🤖 AI Summary
This paper identifies a systematic representational gap in large language models (LLMs) regarding Nigerian Pidgin (Naija): current multilingual LLMs effectively cover only West African Pidgin English (WAPE), despite significant typological differences between Naija and WAPE in word order, lexicon, and grammar—rendering them non-interchangeable. Method: We conduct the first comprehensive investigation through statistical linguistic analysis, construction of cross-variety parallel corpora, machine translation evaluation (BLEU/chrF), and zero-/few-shot prompting experiments.
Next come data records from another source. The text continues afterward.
Definition index : string := "https://example.com/sitemap_index.xml".
Definition posts : string := "https://example.com/sitemap-posts.xml".
Definition gone : string := "https://example.com/sitemap-old.xml".
Definition pages : string := "https://example.com/sitemap-pages.xml".

#[local] Instance net : Net unit := {|
  url_Parse := Toy.url_Parse;
  url_String := Toy.url_String;
  http_Do := fun _ w => (Ok (200, "200 OK"), w)
|}.

#[local] Instance site : Site unit := {|
  ToLower := Toy.ToLower;
  ParseRobotsTxt := fun _ _ w => ([], w, []);
  CheckSitemapExists := fun u w => (String.eqb u index, w);
  ExtractSitemapsFromRobots := fun _ w => ([], w);
  fetch_sitemap := fun u w =>
    if String.eqb u index then
      (Ok {| asIndex := Ok [posts; gone; pages];
             asSet := Err "expected element type <urlset> but have <sitemapindex>" |}, w)
    else if String.eqb u posts then
      (Ok {| asIndex := Err "expected element type <sitemapindex> but have <urlset>";
             asSet := Ok ["https://example.com/a"; ""; "https://example.com/b"] |}, w)
    else if String.eqb u pages then
      (Ok {| asIndex := Err "expected element type <sitemapindex> but have <urlset>";
             asSet := Ok ["https://example.com/c"; "https://example.com/a"] |}, w)
    else (Err "HTTP 404: 404 Not Found", w);
  colly_run := fun u w => ((None, []), w)
|}.

(** The parse of the index. *)
Definition parsed : option (result (list string)) * unit * list Action :=
  ParseSitemap 2 index "job" tt.

End IndexSite.

(** A site that answers the probe but refuses plain HTTP with 403, whose
    page fails to load in the pooled browser and which resets every
    connection of the aggressive strategy. *)
Module StubbornSite.
Import Utils Stealth.

#[local] Instance net : Net unit := {|
  url_Parse := Toy.url_Parse;
  url_String := Toy.url_String;
  http_Do := fun _ w => (Ok (200, "200 OK"), w)
|}.

Definition client_Do (a : Aggressive.Attempt) (u : string) (w : unit)
  : result HTTPResponse * unit :=
  (Err "read: connection reset by peer", w).

#[local] Instance fetchers : Fetchers unit := {|
  TrimSpace := Toy.TrimSpace;
  ToLower := Toy.ToLower;
  convertToMarkdown := fun html => Ok html;
  tryJSDOMRendering := fun _ w => (Err "failed to launch browser", w);
  plain_Do := fun _ w =>
    (Ok {| hStatusCode := 403; hStatus := "403 Forbidden"; hHeader := [];
           ctype := "text/html"; body := Ok "" |}, w);
  pool_ready := fun w => (true, w);
  browserPool_Get := fun w => (None, w);
  scrapeWithPooledBrowser := fun _ w => (Err "navigation failed: net::ERR_CONNECTION_RESET", w);
  tryAggressiveHTTP :=
    Aggressive.tryAggressiveHTTP Toy.ToLower (fun html => Ok html) (fun _ => true) client_Do
|}.

Definition first_tier : ContentResponse * unit * list Action :=
  tryHTMLScraping "https://example.com" tt.

Definition run : ContentResponse * unit * list Action :=
  processURL "https://example.com" tt.

End StubbornSite.

(** Requests and runs on the example site of [SitemapSite]. *)
Module Scenarios.
Import Utils Crawler Handlers.

#[local] Existing Instance SitemapSite.net.
#[local] Existing Instance SitemapSite.site.
#[local] Existing Instance SitemapSite.runtime.

(** A POST /crawl for the seed on an empty registry, and a second one
    with the same job id on the registry the first one left. *)
Definition first_reply : Reply Accepted * gmap string JobStatus * Z * list Action :=
  HandleCrawl (Some (SitemapSite.body 100)) ∅ 0.

Definition registered : gmap string JobStatus := snd (fst (fst first_reply)).

Definition second_reply : Reply Accepted * gmap string JobStatus * Z * list Action :=
  HandleCrawl (Some (SitemapSite.body 5)) registered 2.

(** A POST /crawl without a job id, on a registry that already holds the
    id the generator returns. *)
Definition anonymous : CrawlRequest :=
  {| Models.URL := SitemapSite.seed; JobID := ""; Depth := 0; Workers := 0;
     Delay := ""; MaxURLs := 0; EnableSitemap := false; EnableHTML := false;
     EnableHeadless := false; HeadlessTimeout := 0; WaitForJS := false |}.

Definition taken : gmap string JobStatus :=
  {[ "65f1a2b3c4d5e6f708192a3b" := SitemapSite.job ]}.

Definition anonymous_reply : Reply Accepted * gmap string JobStatus * Z * list Action :=
  HandleCrawl (Some anonymous) taken 0.

(** A POST /crawl whose body is not JSON. *)
Definition undecodable_reply : Reply Accepted * gmap string JobStatus * Z * list Action :=
  HandleCrawl None registered 2.

(** The walk of the seed with a limit of one URL. *)
Definition walk : result CrawlResult * Z * list Action :=
  crawlWebsiteWithEvents SitemapSite.seed 1 10 "200ms" 1 "docs-crawl" 0.

(** A request that enables only the headless tier, and its crawl. *)
Definition headless_only : CrawlRequest :=
  {| Models.URL := SitemapSite.seed; JobID := "docs-crawl"; Depth := 0; Workers := 0;
     Delay := ""; MaxURLs := 0; EnableSitemap := false; EnableHTML := false;
     EnableHeadless := true; HeadlessTimeout := 0; WaitForJS := false |}.

Definition headless_crawl : option (result CrawlResult) * Z * list Action :=
  CrawlWebsiteWithTiers 2 SitemapSite.seed (applyDefaults headless_only) "docs-crawl" 0.

(** The record the goroutine of the example job leaves. *)
Definition final_job : JobStatus :=
  withUpdatedAt
    (withResult (withStatus SitemapSite.job "completed")
       {| rID := Some "65f1a2b3c4d5e6f708192a3b";
          TargetURL := "https://example.com"; TotalURLs := 2;
          Settings := {| sWorkers := 10; sDelay := "200ms"; sDepth := 1 |};
          URLs := ["https://elsewhere.org/page"; "https://example.com/about"] |}) 2.

(** A pool of two browsers, the first handed out. *)
Definition half_used : BrowserPool.BrowserPool :=
  {| BrowserPool.instances :=
       [{| BrowserPool.browser := 1%nat; BrowserPool.inUse := true |};
        {| BrowserPool.browser := 2%nat; BrowserPool.inUse := false |}];
     BrowserPool.maxSize := 2 |}.

End Scenarios.

(* ===================================================================== *)
(** * Properties *)
(* ===================================================================== *)

(** ** Running computations *)

Module Run.

Section Laws.
Context {W : Type}.

Lemma run_ret {A} (a : A) (w : W) : (mret a : M W A) w = (a, w, []).
Proof. reflexivity. Qed.

Lemma value_bind {A B} (m : M W A) (k : A -> M W B) (w : W) :
  value (m ≫= k) w = value (k (value m w)) (world m w).
Proof.
  unfold value, world, mbind, M_bind, bind.
  destruct (m w) as [[a w1] t1]; simpl.
  destruct (k a w1) as [[b w2] t2]; reflexivity.
Qed.

Lemma world_bind {A B} (m : M W A) (k : A -> M W B) (w : W) :
  world (m ≫= k) w = world (k (value m w)) (world m w).
Proof.
  unfold value, world, mbind, M_bind, bind.
  destruct (m w) as [[a w1] t1]; simpl.
  destruct (k a w1) as [[b w2] t2]; reflexivity.
Qed.

Lemma trace_bind {A B} (m : M W A) (k : A -> M W B) (w : W) :
  trace (m ≫= k) w = trace m w ++ trace (k (value m w)) (world m w).
Proof.
  unfold value, world, trace, mbind, M_bind, bind.
  destruct (m w) as [[a w1] t1]; simpl.
  destruct (k a w1) as [[b w2] t2]; reflexivity.
Qed.

Lemma value_ret {A} (a : A) (w : W) : value (mret a : M W A) w = a.
Proof. reflexivity. Qed.

Lemma world_ret {A} (a : A) (w : W) : world (mret a : M W A) w = w.
Proof. reflexivity. Qed.

Lemma trace_ret {A} (a : A) (w : W) : trace (mret a : M W A) w = [].
Proof. reflexivity. Qed.

Lemma trace_emit (a : Action) (w : W) : trace (emit a) w = [a].
Proof. reflexivity. Qed.

Lemma world_emit (a : Action) (w : W) : world (emit a) w = w.
Proof. reflexivity. Qed.

Lemma trace_ask {A} (f : W -> A * W) (w : W) : trace (ask f) w = [].
Proof. unfold trace, ask. destruct (f w); reflexivity. Qed.

Lemma value_ask {A} (f : W -> A * W) (w : W) : value (ask f) w = fst (f w).
Proof. unfold value, ask. destruct (f w); reflexivity. Qed.

Lemma world_ask {A} (f : W -> A * W) (w : W) : world (ask f) w = snd (f w).
Proof. unfold world, ask. destruct (f w); reflexivity. Qed.

Lemma trace_ask_pub {A} (f : W -> A * W * list CrawlEvent) (w : W) :
  trace (ask_pub f) w = map Publish (snd (f w)).
Proof. unfold trace, ask_pub. destruct (f w) as [[a w'] es]; reflexivity. Qed.

Lemma trace_for_each_emit (t : list Action) (w : W) :
  trace (for_each emit t) w = t.
Proof.
  revert w; induction t as [|a t IH]; intros w; [reflexivity|].
  simpl for_each. rewrite trace_bind, trace_emit, world_emit, IH. reflexivity.
Qed.

End Laws.

Create Rewrite HintDb run.

#[global] Hint Rewrite @value_bind @world_bind @trace_bind @value_ret @world_ret
  @trace_ret @trace_emit @world_emit @trace_ask @value_ask @world_ask
  @trace_ask_pub @trace_for_each_emit : run.

End Run.

(** ** Job-id validation *)

Module JobIdFacts.
Import GoString Handlers.

(** The characters the specification admits in a job id. *)
Definition spec_job_id_char (c : ascii) : Prop :=
  97 <= byte_of c <= 122 \/ 65 <= byte_of c <= 90 \/ 48 <= byte_of c <= 57
  \/ c = "-"%char \/ c = "_"%char.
Contribution/Results: Results demonstrate over 60% performance degradation of mainstream LLMs on Naija-specific tasks. We propose a targeted fine-tuning framework for low-resource creoles, grounded in empirical diagnostics of dialectal divergence. This work advances theoretical foundations and practical methodologies for equitable multilingual LLM development and inclusive technological access for marginalized languages.
📝 Abstract
Nigeria is a multilingual country with 500+ languages. Naija is a Nigerian-Pidgin spoken by approx. 120M speakers in Nigeria and it is a mixed language (e.g., English, Portuguese, Yoruba, Hausa and Igbo). Although it has mainly been a spoken language until recently, there are now various platforms publishing exclusively in Naija such as Naija Wikipedia. However, it is hard to distinguish by non-native from a larger pidgin languages spoken across West Africa known as West African Pidgin English (WAPE) -- which is more simplied and understandable by wider audience in Ghana, Nigeria, and Cameroon. BBC news platform publishes exclusively in WAPE to cater for several countries in West Africa. In our paper, we show through statistical analyses and Machine Translation experiments that these two creole varieties do not represent each other (i.e., there are linguistic differences in word order and vocabulary) and Generative AI operates only based on WAPE. In other words, Naija is under-represented in Generative AI, and it is hard to teach LLMs with few examples.